Но эти параллельные линии могли пересечься только в иллюзорном мире. В том, в котором жила Стефка-собака… И какая-то неизвестная ей Эдит Береш, и та, что «умерла в цветах», – Леда Нежина, юная и прекрасная…

Глава восьмая

«Голубка мира» Эдит Береш

Напротив нашего Дома – через дорогу и немного слева – стоит маленькая часовня. Мне туда не дойти. Я смотрю на нее из окна. Этого достаточно. Каждое утро во дворик часовни приходит монахиня с полотняным мешочком. Она становится посреди заасфальтированной площадки и начинает кормить голубей. Монахиня высокая и худая. Когда ветер развевает ее черный плащ, кажется, что он надет на длинный бестелесный посох. Она достает из мешочка горсть хлебных крошек и бросает себе под ноги. Сначала это зрелище развлекало и даже умиляло меня, пока в какой-то момент картина не изменилась, я увидела ее в другом свете: черная фигура в окружении тысячи серых крыс, которые копошатся у ног. Казалось, еще секунда – и они начнут карабкаться на нее, норовя достичь бледного белого лица, плотно окантованного черным платком. Меня стошнило. Я не люблю голубей. Почему возникло это отвращение к мирным упитанным существам? Когда у меня возникают подобные вопросы, я машинально отталкиваюсь ногой от пола и взлетаю в своем кресле-качалке вверх, чтобы как следует растрясти застоявшийся мозг. Итак, голуби… Голуби… «Голубка мира»…

…Эдит Береш двадцать «с хвостиком», и она впервые едет в Париж, потому что Верховный во всеуслышание назвал ее «голубкой мира»…

Правда, на голубку я совсем не похожа! Но не отказываться же из-за этого от Парижа? Кто же откажется побывать на родине своих предков?

На мне белый костюм из джерси, который шили «всем миром», руководствуясь модными (слегка устаревшими) зарубежными журналами конца 20-х. Длинная узкая юбка, длинный пиджак, который должен как следует прикрывать задницу, роскошный воротник… И все равно, придирчиво осматривая мою полностью задрапированную фигуру, портниха Мотя трагически вздыхает: «Ты слишком сексуальна… Это мне с рук не сойдет…» Она волнуется. Еще бы! На меня, то есть на результат ее мастерства, будет смотреть Франция – колыбель моды и изысканности. В моем чемодане лежит еще один вечерний наряд – платье-монстр из тяжелого синего бархата. Надеюсь, надеть его мне не придется, обойдусь тем, что есть.
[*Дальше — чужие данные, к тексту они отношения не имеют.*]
(** ** The [set_active_figma_file] tool *)

(** C5, as stated, fails for the empty key: the remote would serve the file
    under that key, yet [set_active_figma_file] raises at once and issues no
    fetch, so no live existence check is performed. *)
Lemma set_active_figma_file_empty_key_skips_check :
  files Sample.listedApi (calls Sample.afterListing) ""
  = Resolved (FileData.mk "Design" Sample.twoFrames)
  /\ set_active_figma_file Sample.listedApi Sample.clock "" Sample.afterListing
     = (Rejected "File key is required", Sample.afterListing)
  /\ ~ In (GetFile "")
         (calls (snd (set_active_figma_file Sample.listedApi Sample.clock ""
                        Sample.afterListing))).
Proof.
  split; [reflexivity|]. split; [reflexivity|].
  vm_compute. intros [Hcall|[]]. discriminate Hcall.
Qed.
(** X18: an import that accepts no line changes nothing at all: this holds
    for an empty file, for a file with a header only, and for a file whose
    lines after the first are all blank or shorter than 6 fields. *)
Theorem import_without_rows_changes_nothing (st : AppState) (text : string) :
  filter accepted (tl (split newline text)) = [] ->
  handleImportCSV generateId dateNow calculateROI st text = st.
Proof.
  intros Hnone.
  pose proof (importedTasks_spec generateId dateNow calculateROI text) as Hspec.
  rewrite Hnone in Hspec. unfold handleImportCSV.
  destruct (importedTasks generateId dateNow calculateROI text) as [|t ts];
    [reflexivity | inversion Hspec].
Qed.

End ImportMore.


Lemma imported_times_decrease_witness :
  (forall k, sampleNow k = 1700000000000) /\
  Forall (fun a => createdAt a < 1700000000000)
    (importedTasks sampleId sampleNow (calculateROI unitScale) sampleCSV).
Proof.
  assert (Hnow : forall k, sampleNow k = 1700000000000) by reflexivity.
  split; [exact Hnow|].
  exact (proj2 (imported_times_decrease sampleId sampleNow (calculateROI unitScale)
                  1700000000000 sampleCSV Hnow)).
Defined.

Lemma import_without_rows_changes_nothing_witness :
  filter accepted (tl (split newline "title,revenue,timeTaken,roi,priority,status,notes"))
    = [] /\
  filter accepted (tl (split newline "")) = [] /\
  handleImportCSV sampleId sampleNow (calculateROI unitScale) (hidden [taskA])
    "title,revenue,timeTaken,roi,priority,status,notes" = hidden [taskA] /\
  handleImportCSV sampleId sampleNow (calculateROI unitScale) (hidden [taskA]) ""
    = hidden [taskA].
Proof.
  do 2 (split; [reflexivity|]).
  split.
  - exact (import_without_rows_changes_nothing sampleId sampleNow (calculateROI unitScale)
             (hidden [taskA]) "title,revenue,timeTaken,roi,priority,status,notes" eq_refl).
  - exact (import_without_rows_changes_nothing sampleId sampleNow (calculateROI unitScale)
             (hidden [taskA]) "" eq_refl).
Defined.

(** ** More on the view *)

Section ViewMore.

Variable sort : list Task -> list Task.
Hypothesis sort_permutes : forall l, Permutation l (sort l).

Lemma displayTasks_In (st : AppState) (q fs fp : string) (t : Task) :
  In t (displayTasks sort st q fs fp) <->
  In t (tasks st) /\ matchesFilters q fs fp t = true.
Proof.
  unfold displayTasks. rewrite <- filter_In.
  split; apply Permutation_in; [symmetry|]; apply sort_permutes.
Qed.

(** X19: a deleted task is gone from the view at once, under every search
    text and every filter: no displayed task has its id. *)
Theorem deleted_task_is_not_displayed (st : AppState) (task : Task)
    (q fs fp : string) (t : Task) :
  In t (displayTasks sort (deleteTask st task) q fs fp) -> id t <> id task.
Proof.
  intros Ht. apply displayTasks_In in Ht as [Ht _].
  cbn [deleteTask tasks] in Ht. apply filter_In in Ht as [_ Hneq].
  intros Heq. rewrite Heq, String.eqb_refl in Hneq. discriminate.
Qed.

(** X20: with an empty search text and both filters on "All" the view is
    the whole collection, reordered; any search text and any filter only
    take tasks away from that view. *)
Theorem unfiltered_view_shows_everything (st : AppState) :
  Permutation (tasks st) (displayTasks sort st "" "All" "All") /\
  (forall q fs fp t,
     In t (displayTasks sort st q fs fp) ->
     In t (displayTasks sort st "" "All" "All")).
Proof.
  assert (Hall : forall t, matchesFilters "" "All" "All" t = true).
  { intros t. unfold matchesFilters.
    change (toLowerCase "") with "". now rewrite includes_empty. }
  split.
  - unfold displayTasks. rewrite filter_all_true by (intros; apply Hall).
    apply sort_permutes.
  - intros q fs fp t Ht. apply displayTasks_In in Ht as [Ht _].
    apply displayTasks_In. split; [exact Ht | apply Hall].
Qed.

End ViewMore.

Lemma toLowerCase_idempotent (s : string) :
  toLowerCase (toLowerCase s) = toLowerCase s.
Proof.
  induction s as [|c s IH]; cbn [toLowerCase]; [reflexivity|].
  rewrite IH. f_equal. unfold lowerChar.
  destruct ((65 <=? nat_of_ascii c) && (nat_of_ascii c <=? 90))%nat eqn:Hup;
    [|now rewrite Hup].
  apply andb_true_iff in Hup as [Hlo Hhi].
  apply Nat.leb_le in Hlo, Hhi.
  rewrite nat_ascii_embedding by lia.
  destruct ((65 <=? nat_of_ascii c + 32) && (nat_of_ascii c + 32 <=? 90))%nat eqn:Hup';
    [|reflexivity].
  apply andb_true_iff in Hup' as [_ Hhi']. apply Nat.leb_le in Hhi'. lia.
Qed.
Lemma Collection_getattr_get (outs : dict) (name : string) :
  Collection_getattr outs name =
  match Dict.get name outs with
  | Some v => Ok v
  | None => Raise (AttributeError ("output not defined: " ++ name))
  end.
Proof.
  unfold Collection_getattr.
  pose proof (dict_contains_get name outs) as Hc.
  destruct (Dict.get name outs) as [v|] eqn:Hget.
  - assert (Htrue : dict_contains name outs = true)
      by (apply Hc; discriminate).
    now rewrite Htrue.
  - destruct (dict_contains name outs); [|reflexivity].
    exfalso. now apply Hc.
Qed.

Section CollectionAttributes.
Context {E : Externals}.
Variable G : Type.
Variable send : G -> value -> store -> sent G store.

Lemma recorded_outputs_last (k : string) (bs : list value) : forall outs,
  Dict.get k (recorded_outputs bs outs) =
  fold_left
    (fun found kv => if String.eqb k (fst kv) then Some (snd kv) else found)
    (emitted_outputs bs) (Dict.get k outs).
Proof.
  unfold recorded_outputs, emitted_outputs.
  induction bs as [|b rest IH]; simpl; intros outs; [reflexivity|].
  rewrite IH, fold_left_app. f_equal. apply assign_items_last.
Qed.

(** X20: an attribute of a Collection built by [collect] is the value of
    the last output of that name among the outputs the producer emitted;
    a name that no emitted block gave as an output raises [output not
    defined].  The outputs of a nested Collection are not among them
    unless the producer emits them again. *)
Theorem collect_attribute_last_output (fuel : nat) (func_name : string)
  (g0 : G) (kwargs : dict) (bs : list value) (outs : dict) :
  collect send fuel func_name g0 kwargs = Some (Ok (VColl bs outs)) ->
  exists st0 g' c',
    load_kwargs kwargs VariableStore_new = Return tt st0
    /\ collect_loop (send_logged send) fuel func_name (start_logged g0) VNone
         (Collecting.Make st0 [] []) = Some (Return tt (g', c'))
    /\ forall name,
         Collection_getattr outs name =
         match last_binding name (emitted_outputs (unwrapped (yielded_log g'))) with
         | Some v => Ok v
         | None => Raise (AttributeError ("output not defined: " ++ name))
         end.
Proof.
  intros Hcollect.
  destruct (collect_built _ _ _ _ _ Hcollect)
    as (st0 & g' & c' & Hload & Hloop & _ & ->).
  destruct (collect_loop_outputs _ _ _ _ _ _ Hloop) as (ys & Hys & Houts).
  simpl in Hys, Houts. subst ys.
  exists st0, g', c'. repeat split; try assumption.
  intros name. rewrite Collection_getattr_get, Houts, recorded_outputs_last.
  reflexivity.
Qed.
End CollectionAttributes.

Lemma collect_attribute_last_output_witness :
  collect (E := Demo.E) send_script 10 "group" Demo.nested_yields [] =
    Some (Ok (VColl [Demo.user_block "peanut"; Demo.user_block "cornelius";
                     Demo.user_block "walnut"; Demo.group_block]
                [("group", VStr "dogs")]))
  /\ Collection_getattr [("group", VStr "dogs")] "group" = Ok (VStr "dogs")
  /\ Collection_getattr [("group", VStr "dogs")] "name" =
     Raise (AttributeError "output not defined: name").
Proof.
  assert (Hrun : collect (E := Demo.E) send_script 10 "group"
                   Demo.nested_yields [] =
                 Some (Ok (VColl [Demo.user_block "peanut";
                                  Demo.user_block "cornelius";
                                  Demo.user_block "walnut"; Demo.group_block]
                             [("group", VStr "dogs")])))
    by (vm_compute; reflexivity).
  split; [exact Hrun|].
  destruct (collect_attribute_last_output (E := Demo.E) send_script 10 "group"
              Demo.nested_yields [] Hrun)
    as (st0 & g' & c' & Hload & Hloop & Hattr).
  vm_compute in Hload. inversion Hload; subst st0.
  vm_compute in Hloop. inversion Hloop; subst g' c'.
  split; rewrite Hattr; vm_compute; reflexivity.
Defined.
Аэропорт Орли… Запах! Воздух, как бисквит коньяком, пропитан чем-то сладким, стеклянные витрины с разноцветной чепухой, гулкое пространство, легкая музыка, жужжание эскалатора, приветливые улыбки встречающих, изящные букеты, вспышки фотокамер… Мне целуют руку. Кое-кто задерживает ее в ладони дольше, чем предписано этикетом. Моя рука пылает от этих поцелуев. Нас ведут к огромному автомобилю.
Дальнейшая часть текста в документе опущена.